(** [call] logs what the dispatcher returns and ends normally, whatever
    [execute_call] did. *)
Lemma call_completes (address abi : pystr) (others : list (pystr * pystr))
  (l : log) :
  deployments_load E contract_name network = (address, abi) :: others ->
  exists l', cli.call E contract_name method params network l
             = (Returned tt, l').
Proof.
  intros d; unfold cli.call.
  unfold async_def at 1; unfold bind at 1.
  erewrite call_or_invoke_resolved by exact (resolve_first d).
  destruct (execute_call E
              (request (lit "call") network params None None None address abi
                 method) l) as [[output | err] l1] eqn:e.
  - erewrite dispatch_returned by exact e.
    eexists; reflexivity.
  - erewrite dispatch_raised by exact e.
    eexists; reflexivity.
Qed.

(** After a failure of [execute_call], [call] ends normally with the
    failure and then the returned [None] in the log. *)
Lemma call_after_executor_failure (address abi : pystr)
  (others : list (pystr * pystr)) (err : exn) (l l' : log) :
  deployments_load E contract_name network = (address, abi) :: others ->
  execute_call E
    (request (lit "call") network params None None None address abi method) l
  = (Raised err, l') ->
  cli.call E contract_name method params network l
  = (Returned tt,
     (l' ++ [(ERROR,
              if contains (lit "max_fee must be bigger than 0.") (exn_str err)
              then max_fee_help else exn_str err)])
     ++ [(INFO, lit "None")]).
Proof.
  intros d e; unfold cli.call.
  unfold async_def at 1; unfold bind at 1.
  erewrite call_or_invoke_resolved by exact (resolve_first d).
  erewrite dispatch_raised by exact e.
  reflexivity.
Qed.
(** * librarian: a shallow embedding of [librarian.py] and its checked properties

    The development follows the layout of the Python module:
    - [Py]: the handful of Python built-ins and standard-library functions the
      module calls ([str.startswith], [in] on strings, [str.lower],
      [posixpath.join], exceptions, the [typing] decorators);
    - the run-time records ([AppConfig], [LanguageSpecs], [Module_], ...)
      and the module globals gathered in one [World];
    - one section per component: document cells, the project scanner, the
      plug-in registry, vendors and dependencies;
    - the remaining run-time code: construction of the configuration
      ([Config]), the other registry queries ([Catalog]) and the loaders of
      a language specification ([Specs]).

    Strings are Rocq [string]s (byte sequences).  Python's [str] is a sequence
    of code points; for prefix and substring tests the two views agree on
    UTF-8 text, and [str.lower] is modelled on the ASCII letters only (no
    statement below depends on more than that). *)

From Stdlib Require Import String Ascii ZArith Lia Bool.
From stdpp Require Import gmap strings list.

Local Open Scope Z_scope.
Local Set Warnings "-register-all".
#[local] Arguments String.append !_ _ / : simpl nomatch.

(* ===================================================================== *)
(** * Python built-ins                                                     *)
(* ===================================================================== *)

Module Py.

(** [s.startswith(p)] *)
Fixpoint startswith (s p : string) : bool :=
  match p, s with
  | EmptyString, _ => true
  | String _ _, EmptyString => false
  | String a p', String b s' => Ascii.eqb a b && startswith s' p'
  end.

(** [s.endswith(p)] for a one-character [p], as [posixpath.join] uses it. *)
Fixpoint endswith_char (s : string) (c : ascii) : bool :=
  match s with
  | EmptyString => false
  | String a EmptyString => Ascii.eqb a c
  | String _ s' => endswith_char s' c
  end.

(** [sub in s] on strings: [sub] occurs in [s] as a contiguous substring. *)
Fixpoint str_in (sub s : string) : bool :=
  startswith s sub ||
  match s with
  | EmptyString => false
  | String _ s' => str_in sub s'
  end.

(** [x in l] on a list of strings. *)
Definition list_in (x : string) (l : list string) : bool :=
  existsb (String.eqb x) l.

(** [c.lower()] on one ASCII character: 'A'..'Z' are shifted by 32. *)
Definition lower_char (c : ascii) : ascii :=
  let n := nat_of_ascii c in
  if (Nat.leb 65 n && Nat.leb n 90)%bool
  then ascii_of_nat (n + 32) else c.

(** [s.lower()] *)
Fixpoint lower (s : string) : string :=
  match s with
  | EmptyString => EmptyString
  | String c s' => String (lower_char c) (lower s')
  end.

(** One step of [posixpath.join]: an absolute component restarts the
    path, otherwise it is appended, with a separator unless the path so
    far is empty or already ends with one. *)
Definition join2 (path b : string) : string :=
  if startswith b "/" then b
  else if (String.eqb path "" || endswith_char path "/"%char)%bool
       then path +:+ b
       else path +:+ "/" +:+ b.

(** [os.path.join(a, *p)] *)
Definition join (a : string) (p : list string) : string :=
  fold_left join2 p a.

(** Values stored in the dictionaries of the module. *)
Inductive value :=
| VStr (s : string)
| VBool (b : bool)
| VNone.

(** Positional arguments handed to an exception constructor. *)
Inductive exc_arg :=
| ADict (d : gmap string value)
| AInt (n : Z)
| AStr (s : string).

Inductive exn :=
| ValueError (args : list exc_arg)
| TypeError (msg : string)
| KeyError (key : string)
| AttributeError (msg : string)
| FileNotFoundError (filename : string)
| NotImplementedError (msg : string).

(** The outcome of a call: a value, or a raised exception. *)
Inductive result (A : Type) :=
| Ok (a : A)
| Raise (e : exn).
Arguments Ok {A} a.
Arguments Raise {A} e.

Definition is_ok {A} (r : result A) : bool :=
  match r with Ok _ => true | Raise _ => false end.

(** [key in d.keys()] *)
Definition has_key (d : gmap string value) (key : string) : bool :=
  match d !! key with Some _ => true | None => false end.

(** ** The [typing] decorators

    A method is a function from its arguments to an outcome.  [overload]
    registers the function it is given and returns [_overload_dummy], which
    raises on every call; [abstractmethod], [override] and [final] only tag
    the function and return it. *)
Definition _overload_dummy {A B : Type} : A -> result B :=
  fun _ => Raise (NotImplementedError
    ("You should not call an overloaded function. " +:+
     "A series of @overload-decorated functions " +:+
     "outside a stub module should always be followed " +:+
     "by an implementation that is not @overload-ed.")).

Definition overload {A B : Type} (func : A -> result B) : A -> result B :=
  _overload_dummy.

Definition abstractmethod {A B : Type} (funcobj : A -> result B) : A -> result B :=
  funcobj.

Definition override {A B : Type} (arg : A -> result B) : A -> result B :=
  arg.

Definition final {A B : Type} (f : A -> result B) : A -> result B :=
  f.

End Py.
Import Py.

(* ===================================================================== *)
(** * Constants                                                            *)
(* ===================================================================== *)

Definition CACHE_FOLDERS : list string :=
  [ ".tox"; ".mypy_cache"; ".egg-info"; ".pytest_cache" ].

(* ===================================================================== *)
(** * Run-time records                                                     *)
(* ===================================================================== *)

Record AppConfig := mkAppConfig {
  home_dir : string;
  force_install : bool;
  ignore_compromised : bool;
  always_yes : bool;
  verbose : bool
}.

(** [class Vendor]: the class body only annotates [_name], [_version],
    [_is_secure] and [_login_method]; an instance carries such an attribute
    once something assigns it.  [_credentials] has a value in the class. *)
Record Vendor := mkVendor {
  _name : option string;
  _version : option string;
  _is_secure : option string;
  _login_method : option string;
  _credentials : gmap string string
}.

(** [@dataclass class Module]; the language specification is a reference
    that may be [None]. *)
Module Module_.
Record t (Specs : Type) := mk {
  name : string;
  language : string;
  language_specs : option Specs;
  project_files : list string;
  dependencies : list (gmap string value)
}.
Arguments mk {Specs} _ _ _ _ _.
Arguments name {Specs} _.
Arguments language {Specs} _.
Arguments language_specs {Specs} _.
Arguments project_files {Specs} _.
Arguments dependencies {Specs} _.
End Module_.

(** [@dataclass class LanguageSpecs], with the data fields and the two
    callables [parse_project] reads.  A callable field left at its default
    ([False], [None]) is not callable: [None] here. *)
Module LanguageSpecs.
Inductive t := mk {
  language_name : string;
  file_extensions : list string;
  comments : list string;
  is_docs_after_func : bool;
  project_files : list string;
  vendors_API : list Vendor;
  is_language : option (list string -> bool);
  project_loader : option (list string -> Module_.t t)
}.
End LanguageSpecs.

Abbreviation PyModule := (Module_.t LanguageSpecs.t).

(** [LanguageSpecs.parse_project(self, project_files)]; calling a field
    that still holds its default raises. *)
Definition parse_project (self : LanguageSpecs.t) (project_files : list string)
  : result (option PyModule) :=
  match LanguageSpecs.is_language self with
  | None => Raise (TypeError "'bool' object is not callable")
  | Some is_language =>
      if negb (is_language project_files) then Ok None
      else match LanguageSpecs.project_loader self with
           | None => Raise (TypeError "'NoneType' object is not callable")
           | Some project_loader => Ok (Some (project_loader project_files))
           end
  end.

(** An entry of the plug-in manifest, [data["plugins"][i]]: a dictionary
    with the four keys the loader reads. *)
Module Plugin.
Record t := mk {
  name : string;
  version : string;
  vendor : string;
  timestamp : string
}.
End Plugin.

(** The configuration dictionary [init_librarian] returns, as far as
    [AppResources] reads it. *)
Record ResourceData := mkResourceData {
  plugins : list Plugin.t
}.

(** ** Module globals and the outside world

    [APP_CONFIG], [_ID_COUNTER] and the class attribute
    [AppResources._languages] are process-wide and mutable; [stdout] keeps
    the lines handed to [print]; [plugin_files] maps the path of every
    readable plug-in descriptor file to the object pickled in it. *)
Record World := mkWorld {
  APP_CONFIG : AppConfig;
  _ID_COUNTER : Z;
  _languages : list LanguageSpecs.t;
  stdout : list string;
  plugin_files : gmap string LanguageSpecs.t
}.

(** Code that reads or writes the globals and may raise: the world is
    threaded through, and survives an exception. *)
Definition M (A : Type) : Type := World -> result A * World.

#[global] Instance M_ret : MRet M := fun A a w => (Ok a, w).

#[global] Instance M_bind : MBind M := fun A B f m w =>
  match m w with
  | (Ok a, w') => f a w'
  | (Raise e, w') => (Raise e, w')
  end.

Definition raise {A} (e : exn) : M A := fun w => (Raise e, w).

Definition get_config : M AppConfig := fun w => (Ok (APP_CONFIG w), w).

(** [print(line)] *)
Definition print (line : string) : M unit := fun w =>
  (Ok tt, mkWorld (APP_CONFIG w) (_ID_COUNTER w) (_languages w)
                  (stdout w ++ [line]) (plugin_files w)).

(** [try: body except FileNotFoundError: handler] *)
Definition try_except_FileNotFoundError {A} (body handler : M A) : M A := fun w =>
  match body w with
  | (Raise (FileNotFoundError _), w') => handler w'
  | outcome => outcome
  end.
(** * MoCommander: the undo engine of [src/main.py] and what drives it

    A shallow embedding of [UndoManager] (history, recording calls, [undo],
    [cleanup]), of [FileOperations] (src/core/file_ops.py) and of the
    handlers of the application that call them, over a tree-shaped model of
    the file system; and of the sorting of the file panel
    (src/ui/panels.py); followed by their properties.

    Conventions of the model:
    - a [pathlib.Path] is the list of its components from the root, already
      normalised (no "." or ".." components); [Path.name] is the last one;
    - a file carries its byte content as a string; time stamps, permissions
      and links are not represented;
    - the calls into [pathlib], [os] and [shutil] follow the POSIX rules;
      each one either completes or raises and leaves the file system as it
      was (the specification takes the underlying calls to fail atomically),
      with one exception: [shutil.copytree] into a subdirectory of its own
      source copies until the interpreter or the system stops it, and what
      it has written by then stays at the destination;
      the exception a call raises is kept, since [undo] prints it and
      [except OSError] selects on its class;
    - a text the user types is followed where it is a plain name (one
      component); the depth of the stack is a parameter;
    - the manager object and the disk form the world a computation runs
      in; [try]/[except] hands the handler the world as the failing call
      left it;
    - the dialogs, the notifications and the redrawing of the panels are
      left out: a handler is given what the user entered or answered. *)

From stdpp Require Import gmap strings list fin_maps pretty.
From Stdlib Require Import ZArith Lia Sorted Ascii.
From Stdlib Require QArith.

Open Scope string_scope.
Open Scope list_scope.

(** ** The file system *)

Definition path := list string.

Local Unset Elimination Schemes.
Inductive node :=
| File (data : string)
| Dir (entries : gmap string node).
Local Set Elimination Schemes.
(** * Order service of the glamora backend: a shallow embedding

    The order service (createOrderIntoDB, the listing operations and
    updateOrder) is a set of asynchronous functions that read and write a
    relational database through the Prisma client.  Here the database is an
    explicit state, the functions are computations in a state-and-exception
    monad, and the queries they compose (where-conditions, orderings,
    pagination) are kept as data and then evaluated on the tables. *)

From Stdlib Require Import ZArith Lia Ascii String.
From stdpp Require Import base option list strings gmap sorting pretty.

Local Open Scope string_scope.
Local Open Scope Z_scope.
Set Warnings "-register-all".

(** ** Exceptions, results, and the service monad *)

(** The errors a call can raise: [ApiError] carries an HTTP-like status code
    and a message, [Error] is the plain JavaScript error with a message only,
    and the remaining three are the errors of the Prisma client (a record
    required to exist is missing, a query the client refuses, a constraint of
    the database that an insert violates). *)
Inductive exn : Type :=
  | ApiError (statusCode : Z) (message : string)
  | Error (message : string)
  | PrismaNotFoundError
  | PrismaValidationError
  | PrismaConstraintError
  | ExternalError (message : string).
(** X19: every argument is looked at as an option, the value of a [-N] or
    [-t] before it included: [use_reverse_map] is set exactly when some
    argument begins with "-r", and the arguments reported as unknown are,
    in their order, those that begin with '-' and go on with another
    character than N, t and r. *)
Theorem options_anywhere (strtoul : string → N) (args : list string)
    (cfg : config) (u : list string) :
  parse_args strtoul args defaults [] = Some (cfg, u) →
  (use_reverse_map cfg = true ↔ ∃ a, a ∈ args ∧ flag a = Some "r"%char) ∧
  u = filter unknown_parameter args.
Proof.
  intros Hp. apply parse_args_flags in Hp as [Hr ->]. split; [|done].
  rewrite Hr. simpl. split; [by intros [?|?] | by right].
Qed.

(** X20: of several [-N] or [-t] options the last one counts, and its value
    is the argument behind it, whatever that is; for a last [-t] at the end
    of the command line [tmpfn] is 0.  Without [-N] the size stays 0, and
    without [-t] there is no file name. *)
Theorem last_option_counts (strtoul : string → N) (args : list string)
    (cfg : config) (u : list string) :
  parse_args strtoul args defaults [] = Some (cfg, u) →
  (∀ pre a post, args = pre ++ a :: post →
     (flag a = Some "N"%char → Forall (λ b, flag b ≠ Some "N"%char) post →
      ∃ v, list.head post = Some v ∧ n1 cfg = strtoul v) ∧
     (flag a = Some "t"%char → Forall (λ b, flag b ≠ Some "t"%char) post →
      tmpfn cfg = list.head post)) ∧
  (Forall (λ a, flag a ≠ Some "N"%char) args → n1 cfg = 0) ∧
  (Forall (λ a, flag a ≠ Some "t"%char) args → tmpfn cfg = None).
Proof.
  intros Hp. split.
  - intros pre a post Hargs. by eapply parse_args_last.
  - by apply parse_args_keeps in Hp.
Qed.

(** X21: a command line without a [-N] option is read to its end, and the
    program then returns 1 after "no buffer size specified", whatever the
    other options, the system and the input are. *)
Theorem no_buffer_size (strtoul : string → N) (args : list string) :
  Forall (λ a, flag a ≠ Some "N"%char) args →
  ∃ cfg u, parse_args strtoul args defaults [] = Some (cfg, u) ∧
    ∀ order fuel sys stdin,
      main order fuel cfg sys stdin = Some (Exit 1 [] [NoBufferSize]).
Proof.
  intros Hno.
  destruct (parse_args strtoul args defaults []) as [[cfg u]|] eqn:Hp.
  - exists cfg, u. split; [done|]. intros order fuel sys stdin.
    apply parse_args_keeps in Hp as [HN _]. specialize (HN Hno).
    unfold main, setup. by rewrite HN.
  - apply parse_args_None in Hp as (a & Ha & Hf).
    apply last_Some in Ha as [pre ->].
    apply Forall_app in Hno as [_ Hno]. apply Forall_inv in Hno. done.
Qed.

(** ** sccs_compare: proofs *)

Section Comparison.
Variable files : string → option table.
Variable stdin : table.
Variable sort : (N * N → N * N → bool) → list (N * N) → list (N * N).

(** The reading loop in closed form: the rows up to the first line that is
    not a row in range. *)
Lemma read_pairs_spec : ∀ ls ce acc l e,
  sccs_compare.read_pairs ls ce acc = (l, e) →
  ∃ rows, l = acc ++ rows ∧
    Forall (λ xy, xy.1 < 2 ^ 32 ∧ xy.2 < 2 ^ 32) rows ∧
    (e = T_EOF ↔ ce = true ∧ Forall2 (λ l xy, read l = inl xy) ls rows).
Proof.
  induction ls as [|a ls IH]; intros ce acc l e Hr; simpl in Hr.
  { simplify_eq. exists []. rewrite app_nil_r. split_and!; [done..|].
    destruct ce; simpl; split; try done; by intros [? _]. }
  destruct (read a) as [[x y]|e'] eqn:Ha.
  - apply IH in Hr as (rows & -> & Hrange & He). exists ((x, y) :: rows).
    rewrite <- app_assoc. split_and!; [done| |].
    + apply Forall_cons. split; [by eapply read_in_range | done].
    + rewrite He. split; intros [? HF]; split; try done.
      * by apply Forall2_cons.
      * apply Forall2_cons in HF as [_ ?]. done.
  - simplify_eq. exists []. rewrite app_nil_r. split_and!; [done..|].
    split.
    + intros ->. by destruct (read_not_eof a).
    + intros [_ HF]. inversion HF.
Qed.

Lemma lower_bound_in (s1 : list (N * N)) x y :
  sccs_compare.lower_bound s1 x (λ a b, bool_decide (a.1 < b)) = Some y →
  y ∈ s1 ∧ x ≤ y.1.
Proof.
  unfold sccs_compare.lower_bound. intros Hy.
  apply fmap_Some in Hy as ([i y'] & Hfind & ->).
  apply list_find_Some in Hfind as (Hi & Hy & _). simpl. split.
  - by eapply list_elem_of_lookup_2.
  - apply bool_decide_eq_false in Hy. lia.
Qed.

(** On a vector sorted by its ids, each of them once, the search finds the
    entry of an id that is there. *)
Lemma lower_bound_found (s1 : list (N * N)) x k :
  StronglySorted (λ a b, a.1 ≤ b.1) s1 → NoDup s1.*1 → (x, k) ∈ s1 →
  sccs_compare.lower_bound s1 x (λ a b, bool_decide (a.1 < b)) = Some (x, k).
Proof.
  intros Hsorted Hnd Hin. unfold sccs_compare.lower_bound.
  induction Hsorted as [|a s1 Hsorted IH Hall]; [by apply elem_of_nil in Hin|].
  rewrite fmap_cons in Hnd. apply NoDup_cons in Hnd as [Ha Hnd].
  cbn [list_find]. apply elem_of_cons in Hin as [<-|Hin].
  - simpl. rewrite decide_True; [done|]. apply bool_decide_eq_false. lia.
  - assert (a.1 ≤ x) as Hle.
    { eapply Forall_forall in Hall; [|done]. done. }
    assert (a.1 ≠ x) as Hne.
    { intros <-. apply Ha. apply list_elem_of_fmap. by exists (a.1, k). }
    rewrite decide_False.
    2:{ rewrite bool_decide_eq_false. lia. }
    specialize (IH Hnd Hin).
    destruct (list_find _ s1) as [[i y]|]; simplify_eq/=. done.
Qed.

Lemma compare_short (s1 : list (N * N)) : ∀ rest k l,
  (length (sccs_compare.compare s1 rest k l) ≤ 1)%nat.
Proof.
  induction rest as [|x rest IH]; intros k l; simpl; [lia|].
  destruct (sccs_compare.lower_bound _ _ _); [|simpl; lia].
  repeat case_bool_decide; simpl; try lia; apply IH.
Qed.

(** The loop over the entries left of the second vector, which is sorted by
    its labels: [sccid2] is the label met last and [sccid1] the label that
    the first vector has for the entries of it. *)
Lemma compare_spec (s1 : list (N * N)) :
  StronglySorted (λ a b, a.1 ≤ b.1) s1 → NoDup s1.*1 →
  ∀ rest k l,
    StronglySorted (λ a b, a.2 ≤ b.2) rest → Forall (λ e, l ≤ e.2) rest →
    sccs_compare.compare s1 rest k l = [] ↔
    (∀ x l', (x, l') ∈ rest → ∃ k', (x, k') ∈ s1 ∧ (l' = l → k' = k)) ∧
    (∀ x x' l' k1 k2, (x, l') ∈ rest → (x', l') ∈ rest →
       (x, k1) ∈ s1 → (x', k2) ∈ s1 → k1 = k2).
Proof.
  intros Hs1 Hnd.
  assert (∀ x k1 k2, (x, k1) ∈ s1 → (x, k2) ∈ s1 → k1 = k2) as Hfun.
  { intros x k1 k2 H1 H2.
    apply (lower_bound_found _ _ _ Hs1 Hnd) in H1, H2. congruence. }
  induction rest as [|[x lx] rest IH]; intros k l Hsorted Hall; simpl.
  { split; [|done]. intros _.
    split; [intros ? ? ?%elem_of_nil | intros ? ? ? ? ? ?%elem_of_nil]; done. }
  apply StronglySorted_inv in Hsorted as [Hsorted Hx].
  apply Forall_cons in Hall as [Hlx Hall]. simpl in Hlx, Hx.
  destruct (sccs_compare.lower_bound s1 x _) as [[y ky]|] eqn:Hy; simpl.
  2:{ split; [done|]. intros [Hfound _].
      destruct (Hfound x lx) as (k' & Hk' & _); [left|].
      apply (lower_bound_found _ _ _ Hs1 Hnd) in Hk'. congruence. }
  case_bool_decide as Hyx.
  { split; [done|]. intros [Hfound _].
    destruct (Hfound x lx) as (k' & Hk' & _); [left|].
    apply (lower_bound_found _ _ _ Hs1 Hnd) in Hk'. congruence. }
  subst y. apply lower_bound_in in Hy as [Hy _].
  case_bool_decide as Hl.
  - (* a new label *)
    rewrite IH by done.
    split.
    + intros [Hfound Hsame]. split.
      * intros x' l' [[= -> ->]|Hin]%elem_of_cons; [by exists ky|].
        destruct (Hfound x' l' Hin) as (k' & Hk' & _). exists k'. split; [done|].
        intros ->. eapply Forall_forall in Hall; [|done]. simpl in *.
        eapply Forall_forall in Hx; [|done]. simpl in *. lia.
      * intros x1 x2 l' k1 k2 H1%elem_of_cons H2%elem_of_cons Hk1 Hk2.
        destruct H1 as [E1|H1], H2 as [E2|H2]; simplify_eq.
        -- by eapply Hfun.
        -- destruct (Hfound x2 lx H2) as (k' & Hk' & Heq).
           rewrite (Hfun _ _ _ Hk1 Hy), (Hfun _ _ _ Hk2 Hk'). by rewrite Heq.
        -- destruct (Hfound x1 lx H1) as (k' & Hk' & Heq).
           rewrite (Hfun _ _ _ Hk2 Hy), (Hfun _ _ _ Hk1 Hk'). by rewrite Heq.
        -- exact (Hsame x1 x2 l' k1 k2 H1 H2 Hk1 Hk2).
    + intros [Hfound Hsame]. split.
      * intros x' l' Hin. destruct (Hfound x' l') as (k' & Hk' & _); [by right|].
        exists k'. split; [done|]. intros ->.
        eapply (Hsame x' x lx); [by right | left | done..].
      * intros x1 x2 l' k1 k2 H1 H2. apply (Hsame x1 x2 l'); by right.
  - (* the label met last *)
    subst lx.
    case_bool_decide as Hk.
    { split; [done|]. intros [Hfound _].
      destruct (Hfound x l) as (k' & Hk' & Heq); [left|].
      specialize (Heq eq_refl). subst k'.
      destruct Hk. by eapply Hfun. }
    subst ky.
    rewrite IH; [|done..].
    split.
    + intros [Hfound Hsame]. split.
      * intros x' l' [[= -> ->]|Hin]%elem_of_cons; [by exists k | by apply Hfound].
      * intros x1 x2 l' k1 k2 H1%elem_of_cons H2%elem_of_cons Hk1 Hk2.
        destruct H1 as [E1|H1], H2 as [E2|H2]; simplify_eq.
        -- by eapply Hfun.
        -- destruct (Hfound x2 l H2) as (k' & Hk' & Heq).
           rewrite (Hfun _ _ _ Hk1 Hy), (Hfun _ _ _ Hk2 Hk'). by rewrite Heq.
        -- destruct (Hfound x1 l H1) as (k' & Hk' & Heq).
           rewrite (Hfun _ _ _ Hk2 Hy), (Hfun _ _ _ Hk1 Hk'). by rewrite Heq.
        -- exact (Hsame x1 x2 l' k1 k2 H1 H2 Hk1 Hk2).
    + intros [Hfound Hsame]. split.
      * intros x' l' Hin. apply Hfound. by right.
      * intros x1 x2 l' k1 k2 H1 H2. apply (Hsame x1 x2 l'); by right.
Qed.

━━━━━━━━━━━━━━━━

Assignment -
Please retype the listing word for word, from its first line through the line containing "and the module", and add nothing else.

Output -
(** [call] logs what the dispatcher returns and ends normally, whatever
    [execute_call] did. *)
Lemma call_completes (address abi : pystr) (others : list (pystr * pystr))
  (l : log) :
  deployments_load E contract_name network = (address, abi) :: others ->
  exists l', cli.call E contract_name method params network l
             = (Returned tt, l').
Proof.
  intros d; unfold cli.call.
  unfold async_def at 1; unfold bind at 1.
  erewrite call_or_invoke_resolved by exact (resolve_first d).
  destruct (execute_call E
              (request (lit "call") network params None None None address abi
                 method) l) as [[output | err] l1] eqn:e.
  - erewrite dispatch_returned by exact e.
    eexists; reflexivity.
  - erewrite dispatch_raised by exact e.
    eexists; reflexivity.
Qed.

(** After a failure of [execute_call], [call] ends normally with the
    failure and then the returned [None] in the log. *)
Lemma call_after_executor_failure (address abi : pystr)
  (others : list (pystr * pystr)) (err : exn) (l l' : log) :
  deployments_load E contract_name network = (address, abi) :: others ->
  execute_call E
    (request (lit "call") network params None None None address abi method) l
  = (Raised err, l') ->
  cli.call E contract_name method params network l
  = (Returned tt,
     (l' ++ [(ERROR,
              if contains (lit "max_fee must be bigger than 0.") (exn_str err)
              then max_fee_help else exn_str err)])
     ++ [(INFO, lit "None")]).
Proof.
  intros d e; unfold cli.call.
  unfold async_def at 1; unfold bind at 1.
  erewrite call_or_invoke_resolved by exact (resolve_first d).
  erewrite dispatch_raised by exact e.
  reflexivity.
Qed.
(** * librarian: a shallow embedding of [librarian.py] and its checked properties

    The development follows the layout of the Python module:
    - [Py]: the handful of Python built-ins and standard-library functions the
      module calls ([str.startswith], [in] on strings, [str.lower],
      [posixpath.join], exceptions, the [typing] decorators);
    - the run-time records ([AppConfig], [LanguageSpecs], [Module_], ...)
      and the module globals gathered in one [World];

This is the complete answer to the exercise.